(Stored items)
________________
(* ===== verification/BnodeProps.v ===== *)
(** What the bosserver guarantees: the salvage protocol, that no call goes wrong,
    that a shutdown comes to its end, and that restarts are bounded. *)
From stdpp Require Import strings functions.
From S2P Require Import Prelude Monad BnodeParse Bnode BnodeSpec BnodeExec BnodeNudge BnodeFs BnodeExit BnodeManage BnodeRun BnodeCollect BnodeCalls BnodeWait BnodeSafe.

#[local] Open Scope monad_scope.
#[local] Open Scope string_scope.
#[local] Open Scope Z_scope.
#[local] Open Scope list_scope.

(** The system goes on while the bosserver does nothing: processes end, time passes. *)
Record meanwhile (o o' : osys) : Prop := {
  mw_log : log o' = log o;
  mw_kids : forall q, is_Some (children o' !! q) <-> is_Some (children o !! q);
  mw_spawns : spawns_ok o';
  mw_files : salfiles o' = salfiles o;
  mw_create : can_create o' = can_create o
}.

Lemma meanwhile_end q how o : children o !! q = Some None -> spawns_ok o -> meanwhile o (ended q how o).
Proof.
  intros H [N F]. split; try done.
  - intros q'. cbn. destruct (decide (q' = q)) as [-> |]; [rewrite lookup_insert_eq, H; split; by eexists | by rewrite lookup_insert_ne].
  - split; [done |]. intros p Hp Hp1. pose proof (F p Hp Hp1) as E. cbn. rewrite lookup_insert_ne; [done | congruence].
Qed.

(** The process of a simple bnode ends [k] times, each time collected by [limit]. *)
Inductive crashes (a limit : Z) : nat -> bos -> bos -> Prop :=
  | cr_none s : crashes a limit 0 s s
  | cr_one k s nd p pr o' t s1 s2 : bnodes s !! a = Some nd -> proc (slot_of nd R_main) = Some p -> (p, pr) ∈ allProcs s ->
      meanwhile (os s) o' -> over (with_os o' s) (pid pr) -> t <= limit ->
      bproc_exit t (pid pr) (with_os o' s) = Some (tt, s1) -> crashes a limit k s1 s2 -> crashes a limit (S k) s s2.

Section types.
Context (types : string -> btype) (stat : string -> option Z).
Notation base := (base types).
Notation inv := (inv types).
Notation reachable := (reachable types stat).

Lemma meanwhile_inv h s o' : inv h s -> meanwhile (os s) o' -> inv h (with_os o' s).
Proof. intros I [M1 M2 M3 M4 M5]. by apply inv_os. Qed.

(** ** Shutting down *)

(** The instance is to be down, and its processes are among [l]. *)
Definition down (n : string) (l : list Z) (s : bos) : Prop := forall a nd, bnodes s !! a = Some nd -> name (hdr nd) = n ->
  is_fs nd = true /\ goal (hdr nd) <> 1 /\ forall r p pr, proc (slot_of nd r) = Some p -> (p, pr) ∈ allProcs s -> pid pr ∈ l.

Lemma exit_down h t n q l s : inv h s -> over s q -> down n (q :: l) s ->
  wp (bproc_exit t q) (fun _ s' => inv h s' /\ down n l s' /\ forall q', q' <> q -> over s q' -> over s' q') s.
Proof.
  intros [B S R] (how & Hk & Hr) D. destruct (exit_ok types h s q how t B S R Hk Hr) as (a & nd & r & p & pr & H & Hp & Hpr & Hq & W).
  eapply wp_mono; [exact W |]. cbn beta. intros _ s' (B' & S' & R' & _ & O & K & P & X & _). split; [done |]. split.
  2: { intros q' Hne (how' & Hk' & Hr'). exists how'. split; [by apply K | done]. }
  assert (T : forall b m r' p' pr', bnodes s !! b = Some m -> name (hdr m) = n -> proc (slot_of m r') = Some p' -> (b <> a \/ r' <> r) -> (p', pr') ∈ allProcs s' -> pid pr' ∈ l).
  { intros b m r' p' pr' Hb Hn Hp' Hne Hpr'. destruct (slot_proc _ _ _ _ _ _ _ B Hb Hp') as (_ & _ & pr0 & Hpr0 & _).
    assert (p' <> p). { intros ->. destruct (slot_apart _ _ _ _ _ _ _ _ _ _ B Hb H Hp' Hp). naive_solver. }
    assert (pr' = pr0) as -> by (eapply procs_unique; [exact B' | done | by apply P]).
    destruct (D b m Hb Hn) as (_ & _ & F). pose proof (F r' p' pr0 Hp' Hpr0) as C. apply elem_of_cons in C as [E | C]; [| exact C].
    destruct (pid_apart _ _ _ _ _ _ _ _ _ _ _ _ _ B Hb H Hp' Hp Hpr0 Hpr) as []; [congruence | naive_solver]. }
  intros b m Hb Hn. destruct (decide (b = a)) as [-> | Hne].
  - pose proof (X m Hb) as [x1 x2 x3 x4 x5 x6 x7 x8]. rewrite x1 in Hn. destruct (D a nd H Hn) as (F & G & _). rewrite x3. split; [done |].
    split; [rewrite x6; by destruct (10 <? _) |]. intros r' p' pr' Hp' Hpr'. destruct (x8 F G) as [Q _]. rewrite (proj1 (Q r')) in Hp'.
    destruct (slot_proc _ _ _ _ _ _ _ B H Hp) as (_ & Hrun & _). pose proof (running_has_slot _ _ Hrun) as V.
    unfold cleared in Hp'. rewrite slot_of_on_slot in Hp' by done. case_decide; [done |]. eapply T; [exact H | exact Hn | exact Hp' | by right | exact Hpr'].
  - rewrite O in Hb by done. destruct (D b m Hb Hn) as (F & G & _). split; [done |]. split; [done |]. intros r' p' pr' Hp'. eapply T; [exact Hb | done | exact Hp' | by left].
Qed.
________________
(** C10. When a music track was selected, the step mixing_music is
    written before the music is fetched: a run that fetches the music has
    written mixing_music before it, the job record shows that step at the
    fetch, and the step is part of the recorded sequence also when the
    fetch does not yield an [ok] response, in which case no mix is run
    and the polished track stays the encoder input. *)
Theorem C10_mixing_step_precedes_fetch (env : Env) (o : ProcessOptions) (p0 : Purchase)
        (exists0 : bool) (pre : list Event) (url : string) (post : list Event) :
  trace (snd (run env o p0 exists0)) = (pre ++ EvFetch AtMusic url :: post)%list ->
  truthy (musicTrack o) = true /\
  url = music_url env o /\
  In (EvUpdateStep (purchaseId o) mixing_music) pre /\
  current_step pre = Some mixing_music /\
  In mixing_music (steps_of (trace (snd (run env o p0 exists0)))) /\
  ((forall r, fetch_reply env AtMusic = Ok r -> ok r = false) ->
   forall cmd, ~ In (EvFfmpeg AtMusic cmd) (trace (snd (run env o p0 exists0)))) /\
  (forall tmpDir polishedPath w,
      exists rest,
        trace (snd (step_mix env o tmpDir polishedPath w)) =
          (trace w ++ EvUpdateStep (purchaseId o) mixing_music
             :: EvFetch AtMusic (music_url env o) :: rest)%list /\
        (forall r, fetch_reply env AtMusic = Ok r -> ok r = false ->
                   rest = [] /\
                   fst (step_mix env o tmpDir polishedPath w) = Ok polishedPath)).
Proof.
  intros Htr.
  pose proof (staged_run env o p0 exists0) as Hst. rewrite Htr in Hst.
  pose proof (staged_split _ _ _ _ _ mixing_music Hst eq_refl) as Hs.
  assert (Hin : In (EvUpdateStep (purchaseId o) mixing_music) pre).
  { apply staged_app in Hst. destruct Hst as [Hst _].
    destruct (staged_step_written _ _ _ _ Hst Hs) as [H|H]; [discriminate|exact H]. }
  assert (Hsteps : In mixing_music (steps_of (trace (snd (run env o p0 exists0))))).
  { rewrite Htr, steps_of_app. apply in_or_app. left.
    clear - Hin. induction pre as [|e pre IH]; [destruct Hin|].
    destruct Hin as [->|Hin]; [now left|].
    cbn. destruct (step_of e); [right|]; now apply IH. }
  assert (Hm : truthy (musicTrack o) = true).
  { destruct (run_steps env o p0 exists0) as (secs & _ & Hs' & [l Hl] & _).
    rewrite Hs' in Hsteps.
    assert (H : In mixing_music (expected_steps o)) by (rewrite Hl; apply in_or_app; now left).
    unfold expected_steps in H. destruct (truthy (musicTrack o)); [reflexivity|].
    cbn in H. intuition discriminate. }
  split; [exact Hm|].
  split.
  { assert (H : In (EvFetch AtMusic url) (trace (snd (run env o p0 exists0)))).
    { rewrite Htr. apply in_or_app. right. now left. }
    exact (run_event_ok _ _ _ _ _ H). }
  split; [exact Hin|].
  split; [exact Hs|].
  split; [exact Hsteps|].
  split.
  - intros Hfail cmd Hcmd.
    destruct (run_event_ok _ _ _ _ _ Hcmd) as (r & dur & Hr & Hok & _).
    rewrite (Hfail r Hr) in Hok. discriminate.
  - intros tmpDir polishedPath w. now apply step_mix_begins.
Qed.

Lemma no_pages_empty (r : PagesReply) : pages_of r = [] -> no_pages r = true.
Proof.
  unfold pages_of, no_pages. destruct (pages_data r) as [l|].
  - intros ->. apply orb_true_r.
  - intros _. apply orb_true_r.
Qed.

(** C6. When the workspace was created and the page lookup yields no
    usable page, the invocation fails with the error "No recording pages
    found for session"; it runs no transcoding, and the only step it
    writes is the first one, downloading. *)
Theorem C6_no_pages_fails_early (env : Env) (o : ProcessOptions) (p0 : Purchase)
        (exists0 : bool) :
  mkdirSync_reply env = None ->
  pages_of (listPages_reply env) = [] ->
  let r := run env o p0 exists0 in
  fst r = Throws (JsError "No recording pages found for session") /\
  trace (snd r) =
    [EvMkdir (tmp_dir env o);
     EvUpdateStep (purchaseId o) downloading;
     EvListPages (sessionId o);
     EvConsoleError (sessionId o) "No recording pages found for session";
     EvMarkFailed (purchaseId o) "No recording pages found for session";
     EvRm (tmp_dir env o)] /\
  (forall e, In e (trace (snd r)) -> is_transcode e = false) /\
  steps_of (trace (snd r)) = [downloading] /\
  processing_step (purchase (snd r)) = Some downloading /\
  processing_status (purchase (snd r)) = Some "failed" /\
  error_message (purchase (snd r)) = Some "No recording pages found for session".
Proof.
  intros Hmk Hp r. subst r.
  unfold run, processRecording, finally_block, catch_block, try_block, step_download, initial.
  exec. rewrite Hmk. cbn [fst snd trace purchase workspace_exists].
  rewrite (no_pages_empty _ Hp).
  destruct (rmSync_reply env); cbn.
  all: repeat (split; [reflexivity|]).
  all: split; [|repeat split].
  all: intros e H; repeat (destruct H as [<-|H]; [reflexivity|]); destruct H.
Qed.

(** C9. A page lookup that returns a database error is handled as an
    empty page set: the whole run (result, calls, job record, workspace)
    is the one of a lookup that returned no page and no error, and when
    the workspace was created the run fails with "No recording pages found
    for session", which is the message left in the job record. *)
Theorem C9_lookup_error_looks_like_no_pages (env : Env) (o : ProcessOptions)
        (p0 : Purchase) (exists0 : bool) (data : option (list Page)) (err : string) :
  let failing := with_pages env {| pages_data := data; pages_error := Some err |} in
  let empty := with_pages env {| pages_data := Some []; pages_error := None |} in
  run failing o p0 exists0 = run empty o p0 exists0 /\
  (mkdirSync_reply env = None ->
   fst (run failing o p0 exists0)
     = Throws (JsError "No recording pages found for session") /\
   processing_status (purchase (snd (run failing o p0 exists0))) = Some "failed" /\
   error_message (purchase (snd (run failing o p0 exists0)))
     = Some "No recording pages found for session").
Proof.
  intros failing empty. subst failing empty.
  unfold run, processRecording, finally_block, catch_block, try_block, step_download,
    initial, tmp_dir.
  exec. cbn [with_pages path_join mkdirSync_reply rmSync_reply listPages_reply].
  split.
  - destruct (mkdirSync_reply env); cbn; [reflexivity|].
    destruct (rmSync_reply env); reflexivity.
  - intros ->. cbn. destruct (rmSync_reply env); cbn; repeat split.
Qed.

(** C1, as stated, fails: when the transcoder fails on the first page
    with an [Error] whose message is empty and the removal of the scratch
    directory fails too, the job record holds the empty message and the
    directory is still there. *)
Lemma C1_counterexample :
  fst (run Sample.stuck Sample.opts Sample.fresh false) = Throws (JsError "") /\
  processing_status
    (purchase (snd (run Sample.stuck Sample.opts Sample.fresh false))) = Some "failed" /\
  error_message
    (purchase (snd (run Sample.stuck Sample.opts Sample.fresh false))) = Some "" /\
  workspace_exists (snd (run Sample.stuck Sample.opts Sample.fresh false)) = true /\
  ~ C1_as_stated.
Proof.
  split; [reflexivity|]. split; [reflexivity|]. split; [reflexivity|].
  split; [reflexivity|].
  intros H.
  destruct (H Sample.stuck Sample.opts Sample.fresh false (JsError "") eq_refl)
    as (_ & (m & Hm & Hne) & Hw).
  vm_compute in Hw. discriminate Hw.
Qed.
________________
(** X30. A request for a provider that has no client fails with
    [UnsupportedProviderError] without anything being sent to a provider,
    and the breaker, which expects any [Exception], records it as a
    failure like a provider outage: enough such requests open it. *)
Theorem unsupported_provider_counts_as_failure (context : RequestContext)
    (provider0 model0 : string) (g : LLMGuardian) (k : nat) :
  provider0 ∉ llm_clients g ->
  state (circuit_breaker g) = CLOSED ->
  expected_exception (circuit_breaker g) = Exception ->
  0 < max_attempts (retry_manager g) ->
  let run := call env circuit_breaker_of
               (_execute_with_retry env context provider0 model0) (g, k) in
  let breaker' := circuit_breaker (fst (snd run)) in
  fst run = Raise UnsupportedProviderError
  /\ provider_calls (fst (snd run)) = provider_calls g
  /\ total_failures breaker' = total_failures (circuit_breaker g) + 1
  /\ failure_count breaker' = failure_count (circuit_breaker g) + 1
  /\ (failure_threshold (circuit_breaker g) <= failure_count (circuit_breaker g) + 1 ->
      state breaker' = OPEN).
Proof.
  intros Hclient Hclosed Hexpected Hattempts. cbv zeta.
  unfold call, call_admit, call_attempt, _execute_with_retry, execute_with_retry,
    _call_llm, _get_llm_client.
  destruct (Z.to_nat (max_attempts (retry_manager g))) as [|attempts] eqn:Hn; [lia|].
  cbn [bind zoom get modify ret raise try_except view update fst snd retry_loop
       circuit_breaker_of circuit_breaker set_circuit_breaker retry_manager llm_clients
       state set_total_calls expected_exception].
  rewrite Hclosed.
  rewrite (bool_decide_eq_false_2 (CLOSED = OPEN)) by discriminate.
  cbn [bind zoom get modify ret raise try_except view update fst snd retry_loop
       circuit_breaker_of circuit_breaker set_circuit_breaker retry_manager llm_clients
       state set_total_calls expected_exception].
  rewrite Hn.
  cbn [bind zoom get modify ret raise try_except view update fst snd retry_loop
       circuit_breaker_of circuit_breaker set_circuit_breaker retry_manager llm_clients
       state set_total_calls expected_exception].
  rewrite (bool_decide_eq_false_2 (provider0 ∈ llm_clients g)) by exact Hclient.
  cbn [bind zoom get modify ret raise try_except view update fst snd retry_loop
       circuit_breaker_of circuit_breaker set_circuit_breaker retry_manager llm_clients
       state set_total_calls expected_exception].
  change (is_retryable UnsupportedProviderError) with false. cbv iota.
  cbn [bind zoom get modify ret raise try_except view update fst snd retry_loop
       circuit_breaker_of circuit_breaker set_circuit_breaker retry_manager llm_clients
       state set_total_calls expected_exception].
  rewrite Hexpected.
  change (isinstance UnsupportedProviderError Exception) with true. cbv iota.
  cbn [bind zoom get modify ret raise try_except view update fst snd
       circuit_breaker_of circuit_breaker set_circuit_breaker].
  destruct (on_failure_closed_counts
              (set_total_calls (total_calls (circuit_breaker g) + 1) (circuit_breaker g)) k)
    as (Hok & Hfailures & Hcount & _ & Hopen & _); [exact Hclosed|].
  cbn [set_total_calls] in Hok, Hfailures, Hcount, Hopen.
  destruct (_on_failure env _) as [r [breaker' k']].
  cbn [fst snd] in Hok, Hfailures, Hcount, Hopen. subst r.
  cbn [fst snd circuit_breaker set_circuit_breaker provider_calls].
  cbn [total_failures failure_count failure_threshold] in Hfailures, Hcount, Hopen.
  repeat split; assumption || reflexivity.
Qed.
________________
(PROBLEM TO WORK ON)
Please transcribe exactly the lines above from the line that has "(* ===== verification/BnodeProps.v ===== *)" up to and including the line that has "(** The instance"; no other line belongs in the answer.

(RESULT OF THE TASK)
(* ===== verification/BnodeProps.v ===== *)
(** What the bosserver guarantees: the salvage protocol, that no call goes wrong,
    that a shutdown comes to its end, and that restarts are bounded. *)
From stdpp Require Import strings functions.
From S2P Require Import Prelude Monad BnodeParse Bnode BnodeSpec BnodeExec BnodeNudge BnodeFs BnodeExit BnodeManage BnodeRun BnodeCollect BnodeCalls BnodeWait BnodeSafe.

#[local] Open Scope monad_scope.
#[local] Open Scope string_scope.
#[local] Open Scope Z_scope.
#[local] Open Scope list_scope.

(** The system goes on while the bosserver does nothing: processes end, time passes. *)
Record meanwhile (o o' : osys) : Prop := {
  mw_log : log o' = log o;
  mw_kids : forall q, is_Some (children o' !! q) <-> is_Some (children o !! q);
  mw_spawns : spawns_ok o';
  mw_files : salfiles o' = salfiles o;
  mw_create : can_create o' = can_create o
}.

Lemma meanwhile_end q how o : children o !! q = Some None -> spawns_ok o -> meanwhile o (ended q how o).
Proof.
  intros H [N F]. split; try done.
  - intros q'. cbn. destruct (decide (q' = q)) as [-> |]; [rewrite lookup_insert_eq, H; split; by eexists | by rewrite lookup_insert_ne].
  - split; [done |]. intros p Hp Hp1. pose proof (F p Hp Hp1) as E. cbn. rewrite lookup_insert_ne; [done | congruence].
Qed.

(** The process of a simple bnode ends [k] times, each time collected by [limit]. *)
Inductive crashes (a limit : Z) : nat -> bos -> bos -> Prop :=
  | cr_none s : crashes a limit 0 s s
  | cr_one k s nd p pr o' t s1 s2 : bnodes s !! a = Some nd -> proc (slot_of nd R_main) = Some p -> (p, pr) ∈ allProcs s ->
      meanwhile (os s) o' -> over (with_os o' s) (pid pr) -> t <= limit ->
      bproc_exit t (pid pr) (with_os o' s) = Some (tt, s1) -> crashes a limit k s1 s2 -> crashes a limit (S k) s s2.

Section types.
Context (types : string -> btype) (stat : string -> option Z).
Notation base := (base types).
Notation inv := (inv types).
Notation reachable := (reachable types stat).

Lemma meanwhile_inv h s o' : inv h s -> meanwhile (os s) o' -> inv h (with_os o' s).
Proof. intros I [M1 M2 M3 M4 M5]. by apply inv_os. Qed.

(** ** Shutting down *)

(** The instance is to be down, and its processes are among [l]. *)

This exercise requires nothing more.